- 69 -

СЛЕДСТВИЕ

Из тюремного корпуса в НКВД меня и других арестованных возили в "черном вороне". Перевозили поодиночке, чтобы заключенные не видели друг друга. Внутри "ворон" — бывший хлебный фургон с сохранившейся надписью "Хлеб" — был разделен на восемь кабин — по четыре вдоль боковых стенок с узким проходом посредине. В кабине можно было ехать сидя на узкой доске — колени поджаты, туловище полусогнуто. Узкую дверцу захлопывали, закрывали задвижку и предупреждали: "Ни звука!". В полутьме и духоте мы ехали через всю Одессу. Конвоир сидел в проходе у дверцы в фургон — рядом с открытой форточкой.

По асфальтовой мостовой можно было ехать спокойно, а на булыжной сильно трясло, и приходилось прижиматься к стенке кабины. В дороге я подсчитывал повороты машины и по уличным звукам соображал, где мы находимся.

Наконец приехали. Нас — опять-таки поодиночке — провели в знакомые уже "собачьи ящики". Здесь мы могли размять ноги в ожидании надзирателя, который по многочисленным коридорам, лестницам и переходам проводил в кабинет следователя. По пути останавливались и по команде поворачивались лицом к стенке, чтобы пропустить идущего навстречу, не увидев его. Порядок... "Руки за спину!" — требовал конвоир.

Увидел свое отражение — и расстроился. Я был небрит (в камере не разрешалось держать режущие предметы) и без галстука, а в таком виде трудней сохранить человеческое достоинство...

Следователь — человек без особых примет, среднего возраста, в гражданском костюме — сидел за столом. Когда я вошел, он встал, подчеркнуто любезно предложил мне стул и представился. Фамилия его была Шабс, имени-отчества я не помню.

 

- 70 -

Я сказал, что жду разъяснений о причине ареста, поскольку не знаю за собой никакой вины. А он в ответ:

— Это я жду, что вы расскажете мне о своей контрреволюционной деятельности. Вот в этой папке, — он похлопал по лежачей на столе папке для бумаг, — лежат документы, подтверждающие, что вы являетесь членом контрреволюционной организации. Мы напрасно не арестовываем!
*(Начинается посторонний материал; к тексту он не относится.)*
(* ===== verification/Config.v ===== *)
(** * Configuration: schema and defaults ([internal/config/config.go])

    The typed schema and [ApplyDefaults], which fills in what the file leaves
    out and reconciles the two ways a target can be written. The auth, stdio,
    expected and HURL sections of a target have the fields of [targets]' structs
    and use their records; the inline map of unknown keys is not kept. *)

From Stdlib Require Import ZArith Lia Ascii.
From stdpp Require Import base tactics strings gmap.
From stdpp Require Import list.
From S2P Require Import Prelude Durations Net Url Targets.

Open Scope Z_scope.

(** ** Schema *)

Record ServiceConfig := mkServiceConfig {
  svc_Name : string;
  svc_Environment : string;
  svc_Mode : string;
  svc_LogLevel : string;
  svc_PollInterval : string;
  svc_Timeout : string;
  svc_MaxWorkers : Z;
  svc_EfficiencyProfile : string;
}.

Record HealthRoutes := mkHealthRoutes {
  hr_Healthz : string;
  hr_Readyz : string;
  hr_Status : string;
}.

Record HealthConfig := mkHealthConfig {
  hc_Enabled : bool;
  hc_ListenAddr : string;
  hc_Endpoints : HealthRoutes;
  hc_SelfCheck : bool;
  hc_IsotopeTTL : string;
}.

Record RuntimeConfig := mkRuntimeConfig {
  run_LockFile : string;
  run_StateDir : string;
  run_BaselineFile : string;
  run_EventHistorySize : Z;
  run_GracefulShutdownTimeout : string;
}.

Record LocalProxyScanConfig := mkLocalProxyScanConfig {
  lps_Enabled : bool;
  lps_Hosts : list string;
  lps_Ports : list Z;
}.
Я попросил предъявить мне эти документы. Повторил, что вины за собой не знаю. Уверен, что произошла ошибка.

— Когда надо будет — предъявим. А пока лучше будет для вас, если вы сами все расскажете.

Так мы миролюбиво препирались. Следователь записал мои служебные данные. Примерно через час он вызвал конвой, порекомендовал мне "хорошо подумать, вспомнить и рассказать", напомнил, что нарком Ежов не шутит, недаром говорят о ежовых рукавицах...

Меня отвезли обратно в тюрьму.

Я понял, что никакого расследования не будет.

Через два дня меня вновь вызвал этот же следователь — днем, после тюремного обеда. В этот раз от его любезности не осталось и следа. На стул он указал уже не у стола, а возле стенки.

Услышав, что мне нечего рассказать, он стал угрожать: все равно, мол, ему все известно; если враг не сдается — его уничтожают... И далее в том же духе. А я требовал предъявить основание для ареста — те самые пресловутые документы.

В общем, все кончилось "стойкой". Это один из приемов физического воздействия на заключенного в процессе следствия. Подследственный стоит у стенки, не прикасаясь к ней, в позиции "смирно". Глаза обязательно открыты. Перед глазами на столе горит электрическая лампа в 300 свечей без абажура. Надо смотреть на нее.

В стороне от света садится следователь или сменяющий его помощник, следит, чтобы подопечный не заснул стоя, и беспрерывно повторяет: "Признавайтесь! Подпишите! Все равно ведь подпишете! Будете стоять, пока не подпишете. Признавайтесь, враг народа! Подписывайте!" — и так все время, днем и ночью.

Вначале вы легко пропускаете мимо ушей эти слова, тем более, что в комнате слышен общий шум, царящий в здании НКВД — крики, стоны, плач, и вы невольно к нему прислушива-

 

- 71 -

етесь. Но постепенно эти обращения, повторенные сотни раз, начинают раздражать. От света лампы болят глаза. Через сутки стоять невыносимо — отекают ноги, подгибаются колени.

Я был молод и здоров, и потому выдержал "стойку" ночь, день и вторую ночь. Шабс уже собирался домой, когда я сел на стул.

— Раскололся, Каминский?

— Я напишу, что догадался о роли Корытного...

Шабс побежал к начальству доложить: Каминский сдался!